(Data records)
——————
(* ===== verification/Accept.v ===== *)
(** * Accepting clients, and the states that the broker can reach

    [broker__accept] gives every client an identifier that no other one has; the invariant
    [broker_inv] holds in every state that the broker reaches by accepting clients, reading
    and handling their frames in any order, and ending them. *)
From S2P Require Import Prelude Status Uthash Mem Net Frame FrameFacts FrameOp FrameRw Transfer.
From S2P Require Import Safe Subscriber Topic TopicTokens TopicShape TopicSpec TopicFind.
From S2P Require Import TopicService Broker Client BrokerOps Handle BrokerSpec ClientSpec.
From S2P Require Import Delivery Publish Serve Loop.
Local Open Scope Z_scope.

(** ** Identifiers *)

Lemma rand_str_length rand pos size :
  String.length (rand_str rand pos size).1 = (size - 1)%nat.
Proof.
  unfold rand_str. cbn. rewrite <- length_chars, chars_str. generalize (size - 1)%nat as n.
  intros n. revert pos. induction n as [|n IH]; intros pos; cbn; [done|]. by rewrite IH.
Qed.

(** The [j]-th identifier that is drawn, counted from a position of the generator. *)
Definition drawn (rand : nat → Z) (pos j : nat) : string :=
  (rand_str rand (pos + j * (BPSP_CLIENT_ID_LEN - 1)) BPSP_CLIENT_ID_LEN).1.

Lemma drawn_S rand pos j : drawn rand pos (S j) = drawn rand (pos + (BPSP_CLIENT_ID_LEN - 1)) j.
Proof. unfold drawn. do 2 f_equal. lia. Qed.

Section Accept.
Context {Sk : Type} `{SocketLaws Sk} `{Malloc} `{!TopicService}.
Variable rand : nat → Z.
Local Notation client_t := (bpsp__client Sk).
Local Notation broker_t := (bpsp__broker Sk).
Local Notation connection := (bpsp__connection Sk).
Implicit Types (b : broker_t) (x : client_t).

Definition set_c_id x i : client_t :=
  {| c_id := i; c_broker := c_broker x; c_subs := c_subs x; c_conn := c_conn x;
     c_is_close := c_is_close x; c_mutex := c_mutex x; c_rw_lock := c_rw_lock x;
     in_frame := in_frame x; out_frame := out_frame x |}.

(** The loop changes the identifier only, and stops at one that is free. *)
Lemma unique_id_loop_inv fuel b c x b' :
  client_heap b !! c = Some x → String.length (c_id x) = 5%nat →
  unique_id_loop rand fuel b c = Done b' →
  ∃ i pos, b' = with_rand_pos (put_client b c (set_c_id x i)) pos
    ∧ hash_find i (clients b) = None ∧ String.length i = 5%nat.
Proof.
  revert b x. induction fuel as [|fuel IH]; intros b x Hc Hl; cbn [unique_id_loop];
    rewrite (get_client_eq _ _ _ Hc); cbn [mbind exec_bind];
    destruct (hash_find (c_id x) (clients b)) as [d|] eqn:Hf; try done.
  1, 3: intros [= <-]; exists (c_id x), (rand_pos b); split_and!; [|done|done];
    assert (set_c_id x (c_id x) = x) as -> by (by destruct x);
    rewrite put_same by done; by destruct b.
  destruct (rand_str rand (rand_pos b) BPSP_CLIENT_ID_LEN) as [i pos] eqn:Er.
  intros E. fold (set_c_id x i) in E.
  assert (String.length i = 5%nat) as Hi.
  { change i with (i, pos).1. rewrite <- Er. apply rand_str_length. }
  destruct (IH (with_rand_pos (put_client b c (set_c_id x i)) pos) (set_c_id x i)
    (lookup_insert_eq _ _ _) Hi E) as (i' & pos' & -> & Hfree & Hi').
  exists i', pos'. split_and!; [|exact Hfree|done]. unfold put_client, with_rand_pos,
    with_client_heap. cbn. by rewrite insert_insert_eq.
Qed.

(** One of the next [fuel] identifiers is free: the loop ends. *)
Lemma unique_id_loop_ends fuel b c x j :
  client_heap b !! c = Some x → (j < fuel)%nat →
  hash_find (drawn rand (rand_pos b) j) (clients b) = None →
  ∃ b', unique_id_loop rand fuel b c = Done b'.
Proof.
  revert b x j. induction fuel as [|fuel IH]; intros b x j Hc Hj Hf; [lia|].
  cbn [unique_id_loop]. rewrite (get_client_eq _ _ _ Hc). cbn [mbind exec_bind].
  destruct (hash_find (c_id x) (clients b)); [|by eexists].
  destruct (rand_str rand (rand_pos b) BPSP_CLIENT_ID_LEN) as [i pos] eqn:Er.
  fold (set_c_id x i).
  assert (pos = rand_pos b + (BPSP_CLIENT_ID_LEN - 1))%nat as -> by (by injection Er).
  set (b1 := with_rand_pos (put_client b c (set_c_id x i)) _).
  assert (client_heap b1 !! c = Some (set_c_id x i)) as Hc1 by apply lookup_insert_eq.
  destruct j as [|j].
  - assert (drawn rand (rand_pos b) 0 = i) as Ei.
    { unfold drawn. cbn [Nat.mul]. by rewrite Nat.add_0_r, Er. }
    exists b1. rewrite Ei in Hf.
    destruct fuel as [|fuel]; cbn [unique_id_loop]; rewrite (get_client_eq _ _ _ Hc1);
      cbn [mbind exec_bind c_id set_c_id]; change (clients b1) with (clients b); by rewrite Hf.
  - rewrite drawn_S in Hf. apply (IH b1 (set_c_id x i) j Hc1); [lia|done].
Qed.

(** ** The new client *)

Definition new_client (i : string) (n : connection) : client_t :=
  {| c_id := i; c_broker := true; c_subs := []; c_conn := Some n; c_is_close := false;
     c_mutex := false; c_rw_lock := Unlocked; in_frame := frame_zero; out_frame := frame_zero |}.

(** The broker with one client more. *)
Definition with_client b (i : string) (n : connection) (pos : nat) : broker_t :=
  let c := next_client b in
  with_clients (with_rand_pos (with_next_client (put_client b c (new_client i n)) (Pos.succ c)) pos)
    (hash_add i c (clients b)).

Lemma client__new_eq b n c b' :
  client__new rand b (Some n) true = Done (Some c, b') →
  ∃ i pos, rand_str rand (rand_pos b) BPSP_CLIENT_ID_LEN = (i, pos) ∧ c = next_client b
    ∧ b' = with_next_client (put_client (with_rand_pos b pos) c (new_client i n)) (Pos.succ c).
Proof.
  unfold client__new, client__init. destruct (malloc_ok _); [|done].
  destruct (rand_str rand (rand_pos b) BPSP_CLIENT_ID_LEN) as [i pos].
  unfold frame__new, frame__alloc. destruct (malloc_ok _); [|done]. cbn.
  intros [= <- <-]. by exists i, pos.
Qed.

Lemma client__new_ok b n i pos :
  (∀ k, malloc_ok k = true) → rand_str rand (rand_pos b) BPSP_CLIENT_ID_LEN = (i, pos) →
  let c := next_client b in
  client__new rand b (Some n) true
  = Done (Some c, with_next_client (put_client (with_rand_pos b pos) c (new_client i n))
                                   (Pos.succ c)).
Proof.
  intros Hm Er. unfold client__new, client__init, frame__new, frame__alloc.
  rewrite !Hm, Er. reflexivity.
Qed.

Lemma accept_inv fuel b n c b' :
  broker__accept rand fuel b (Some n) = Done (Some c, b') →
  ∃ i pos, c = next_client b ∧ b' = with_client b i n pos
    ∧ hash_find i (clients b) = None ∧ String.length i = 5%nat.
Proof.
  unfold broker__accept. intros E. apply exec_bind_done in E as ([[d|] b1] & E1 & E); [|done].
  apply client__new_eq in E1 as (i & pos & Er & -> & ->).
  apply exec_bind_done in E as (b2 & E2 & E).
  assert (String.length i = 5%nat) as Hi.
  { change i with (i, pos).1. rewrite <- Er. apply rand_str_length. }
  apply (unique_id_loop_inv _ _ _ (new_client i n)) in E2 as (i' & pos' & -> & Hf & Hi');
    [|apply lookup_insert_eq|done].
  rewrite (get_client_eq _ _ (new_client i' n)) in E by apply lookup_insert_eq.
  injection E as <- <-. exists i', pos'. split_and!; [done| |done|done].
  unfold with_client, put_client, with_clients, with_rand_pos, with_next_client,
    with_client_heap. cbn. by rewrite insert_insert_eq.
Qed.

Lemma with_client_registry b i n pos : registry b → registry (with_client b i n pos).
Proof.
  intros []. unfold with_client. set (c := next_client b).
  assert (client_heap b !! c = None) as Hnew.
  { destruct (client_heap b !! c) eqn:E; [|done]. exfalso.
    assert (c < next_client b)%positive by (apply rg_client_fresh; by rewrite E). lia. }
  split; cbn; [done| | | |done|].
  - intros d y [[<- <-]|[_ Hy]]%lookup_insert_Some; [constructor|by eapply rg_keys].
  - intros d y k s [[<- <-]|[_ Hy]]%lookup_insert_Some; [by intros ?%not_elem_of_nil|].
    by apply rg_owned.
  - intros p j s Hs. destruct (rg_filed p j s Hs) as (d & y & k & Hy & Hk).
    exists d, y, k. rewrite lookup_insert_ne; [done|]. intros <-. congruence.
  - intros d [y [[<- _]|[_ Hy]]%lookup_insert_Some]; [lia|].
    assert (d < next_client b)%positive by (apply rg_client_fresh; by eexists). lia.
Qed.

Lemma with_client_ok b i n pos :
  broker_ok b → open_conn n → hash_find i (clients b) = None → String.length i = 5%nat →
  broker_ok (with_client b i n pos).
Proof.
  intros Hok Hn Hf Hi. pose proof Hok as [Hr [I1 I2] [L1 L2 L3 L4] [T1 T2] Hl].
  pose proof (with_client_registry b i n pos Hr) as Hr'.
  assert (∀ d y, client_heap (with_client b i n pos) !! d = Some y →
    d = next_client b ∧ y = new_client i n ∨ d ≠ next_client b ∧ client_heap b !! d = Some y)
    as Hold.
  { intros d y Hy. unfold with_client in Hy. cbn in Hy.
    apply lookup_insert_Some in Hy as [[<- <-]|[? ?]]; [left|right]; split; congruence. }
  assert (client_heap b !! next_client b = None) as Hnew.
  { destruct (client_heap b !! next_client b) eqn:E; [|done]. exfalso.
    pose proof (rg_client_fresh _ Hr (next_client b) ltac:(by rewrite E)). lia. }
  assert (∀ d y, client_heap b !! d = Some y → c_id y ≠ i) as Hfree.
  { intros d y Hy <-. apply hash_find_None in Hf. apply Hf.
    apply (list_elem_of_fmap_2 fst _ (c_id y, d)). apply T2. eauto. }
  split; [done| | | |].
  - split.
    + intros d y [(-> & ->)|(_ & Hy)]%Hold; [done|by eapply I1].
    + intros d d' y y' [(-> & ->)|(_ & Hy)]%Hold [(-> & ->)|(_ & Hy')]%Hold; cbn; [done| | |].
      * intros E. by destruct (Hfree _ _ Hy').
      * intros E. by destruct (Hfree _ _ Hy).
      * by apply I2.
  - split; [done|done| |]; intros d y [(-> & ->)|(_ & Hy)]%Hold; eauto.
  - split; [by apply hash_add_NoDup|]. intros k d. unfold with_client. cbn.
    unfold hash_add. rewrite elem_of_app, list_elem_of_singleton, T2. split.
    + intros [(y & Hy & <-)|[= -> ->]].
      * exists y. split; [|done]. rewrite lookup_insert_ne; [done|]. intros <-. congruence.
      * exists (new_client i n). by rewrite lookup_insert_eq.
    + intros (y & [[<- <-]|[_ Hy]]%lookup_insert_Some & <-); [by right|left; eauto].
  - intros d y [(-> & ->)|(_ & Hy)]%Hold; [|by eapply Hl]. split; [done|done|]. by exists n.
Qed.

Lemma with_client_inv b i n pos :
  broker_inv b → open_conn n → hash_find i (clients b) = None → String.length i = 5%nat →
  broker_inv (with_client b i n pos).
Proof.
  intros [Hok Ht] Hn Hf Hi. split; [by apply with_client_ok|]. intros d y Hy.
  unfold with_client in Hy. cbn in Hy. apply lookup_insert_Some in Hy as [[_ <-]|[_ Hy]];
    [exact (Forall_nil_2 _)|by eapply Ht].
Qed.

Lemma broker__accept_inv fuel b conn r b' :
  broker_inv b → (∀ n, conn = Some n → open_conn n) →
  broker__accept rand fuel b conn = Done (r, b') → broker_inv b'.
Proof.
  intros Hinv Hn E. destruct conn as [n|]; [|by injection E as _ <-].
  destruct r as [c|].
  - apply accept_inv in E as (i & pos & _ & -> & Hf & Hi). apply with_client_inv; eauto.
  - unfold broker__accept in E. apply exec_bind_done in E as ([[d|] b1] & E1 & E).
    + exec_inv.
    + injection E as <-. unfold client__new in E1. destruct (malloc_ok _); [|by injection E1 as <-].
      exec_inv.
Qed.

(** When one of the next identifiers is free, the client is accepted under it. *)
Lemma broker__accept_ends fuel b n j :
  (∀ k, malloc_ok k = true) → (j ≤ fuel)%nat →
  hash_find (drawn rand (rand_pos b) j) (clients b) = None →
  ∃ b', broker__accept rand fuel b (Some n) = Done (Some (next_client b), b').
Proof.
  intros Hm Hj Hf. unfold broker__accept.
  destruct (rand_str rand (rand_pos b) BPSP_CLIENT_ID_LEN) as [i pos] eqn:Er.
  rewrite (client__new_ok b n i pos Hm Er). cbn [mbind exec_bind]. set (c := next_client b).
  set (b1 := with_next_client (put_client (with_rand_pos b pos) c (new_client i n)) (Pos.succ c)).
  assert (client_heap b1 !! c = Some (new_client i n)) as Hc by apply lookup_insert_eq.
  assert (∃ b2, unique_id_loop rand fuel b1 c = Done b2) as [b2 E].
  { destruct j as [|j].
    - assert (drawn rand (rand_pos b) 0 = i) as Ei.
      { unfold drawn. cbn [Nat.mul]. by rewrite Nat.add_0_r, Er. }
      exists b1. rewrite Ei in Hf.
      destruct fuel as [|fuel]; cbn [unique_id_loop]; rewrite (get_client_eq _ _ _ Hc);
        cbn [mbind exec_bind c_id new_client]; change (clients b1) with (clients b);
        by rewrite Hf.
    - apply (unique_id_loop_ends fuel b1 c (new_client i n) j Hc); [lia|].
      rewrite drawn_S in Hf.
      assert (pos = rand_pos b + (BPSP_CLIENT_ID_LEN - 1))%nat as Ep by (by injection Er).
      change (rand_pos b1) with pos. by rewrite Ep. }
  rewrite E. cbn [mbind exec_bind].
  assert (String.length i = 5%nat) as Hi.
  { change i with (i, pos).1. rewrite <- Er. apply rand_str_length. }
  apply (unique_id_loop_inv _ _ _ (new_client i n)) in E as (i' & pos' & -> & _);
    [|done|done].
  rewrite (get_client_eq _ _ (set_c_id (new_client i n) i')) by apply lookup_insert_eq.
  by eexists.
Qed.
End Accept.

(** ** Reachable states *)

Section Reachable.
Context {Sk : Type} `{SocketLaws Sk} `{Malloc} `{!TopicService}.
Variable big : bool.
Variable rand : nat → Z.
Local Notation broker_t := (bpsp__broker Sk).
Implicit Types (b : broker_t).

(** A connection is accepted; a frame of a client is read; the frame of a client is handled;
    a client is ended.  [now] is what the clock says at that step. *)
Inductive broker_step : broker_t → broker_t → Prop :=
  | step_accept b fuel conn r b' :
      (∀ n, conn = Some n → open_conn n) →
      broker__accept rand fuel b conn = Done (r, b') → broker_step b b'
  | step_read b now c s b' :
      no_nul (chars now) → is_Some (client_heap b !! c) →
      client__read big now b c = Done (s, b') → broker_step b b'
  | step_handle b now c s b' :
      is_Some (client_heap b !! c) →
      handle__in_frame big now b c = Done (s, b') → broker_step b b'
  | step_end b c s b' :
      is_Some (client_heap b !! c) →
      broker__destroy_client b c true = Done (s, b') → broker_step b b'.

Definition reachable b : Prop :=
  ∃ mutex_ok rwlock_ok listening b0,
    broker__new mutex_ok rwlock_ok listening = Some b0 ∧ rtc broker_step b0 b.

Lemma broker__new_inv mutex_ok rwlock_ok listening b :
  broker__new mutex_ok rwlock_ok listening = Some b → broker_inv b.
Proof.
  unfold broker__new, broker__new_with_info. intros E.
  destruct (broker__info_new _ _); [|done]. destruct (malloc_ok _); [|done].
  destruct mutex_ok; [|done]. destruct rwlock_ok; [|done]. cbn in E.
  unfold topic__new_tree in E. destruct (malloc_ok _); [|done].
  destruct listening; [|done]. injection E as <-.
  destruct ts_init as [Hok Hat].
  assert (∀ (A : Type) (m : gmap positive A) k, m = ∅ → ¬ is_Some (m !! k)) as Hno.
  { intros A m k ->. rewrite lookup_empty. by intros [? ?]. }
  split; [split|]; cbn.
  - split; cbn; [done|by intros ? ? ?|by intros ? ? ? ? ?| | |].
    + intros q i s. rewrite Hat. by intros ?%not_elem_of_nil.
    + intros s Hs. by apply Hno in Hs.
    + intros c Hc. by apply Hno in Hc.
  - by split; intros.
  - by split.
  - split; [constructor|]. intros k c. cbn. split; [by intros ?%not_elem_of_nil|].
    by intros (? & ? & _).
  - by intros ? ? ?.
  - by intros ? ? ?.
Qed.

Lemma broker_step_inv b b' : allocates → broker_step b b' → broker_inv b → broker_inv b'.
Proof.
  intros Hm Hs Hinv. pose proof Hinv as [Hok Ht]. destruct Hs as [b fuel conn r b' Hn E
    |b now c s b' Hnow [x Hc] E|b now c s b' [x Hc] E|b c s b' [x Hc] E].
  - by eapply broker__accept_inv.
  - pose proof (client__read_safe big now Hnow b c x Hinv Hc) as Hs. rewrite E in Hs. apply Hs.
  - pose proof (handle__in_frame_safe big now b c x Hm Hok Hc (Ht _ _ Hc)) as Hs.
    rewrite E in Hs. by eapply in_order_inv.
  - destruct (destroy_client_ended b c x Hinv Hc) as (b2 & E2 & []). congruence.
Qed.

Lemma reachable_inv b : allocates → reachable b → broker_inv b.
Proof.
  intros Hm (m & r & l & b0 & E & Hs). apply broker__new_inv in E.
  induction Hs as [|b1 b2 b3 Hs _ IH]; [done|]. apply IH. by eapply broker_step_inv.
Qed.
End Reachable.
——————
* **Problem statement**: Exactly as written, repeat each line from the beginning of the data above to the line containing "From S2P Require Import TopicService", inclusive.

* **Result for this task**:
(* ===== verification/Accept.v ===== *)
(** * Accepting clients, and the states that the broker can reach

    [broker__accept] gives every client an identifier that no other one has; the invariant
    [broker_inv] holds in every state that the broker reaches by accepting clients, reading
    and handling their frames in any order, and ending them. *)
From S2P Require Import Prelude Status Uthash Mem Net Frame FrameFacts FrameOp FrameRw Transfer.
From S2P Require Import Safe Subscriber Topic TopicTokens TopicShape TopicSpec TopicFind.
From S2P Require Import TopicService Broker Client BrokerOps Handle BrokerSpec ClientSpec.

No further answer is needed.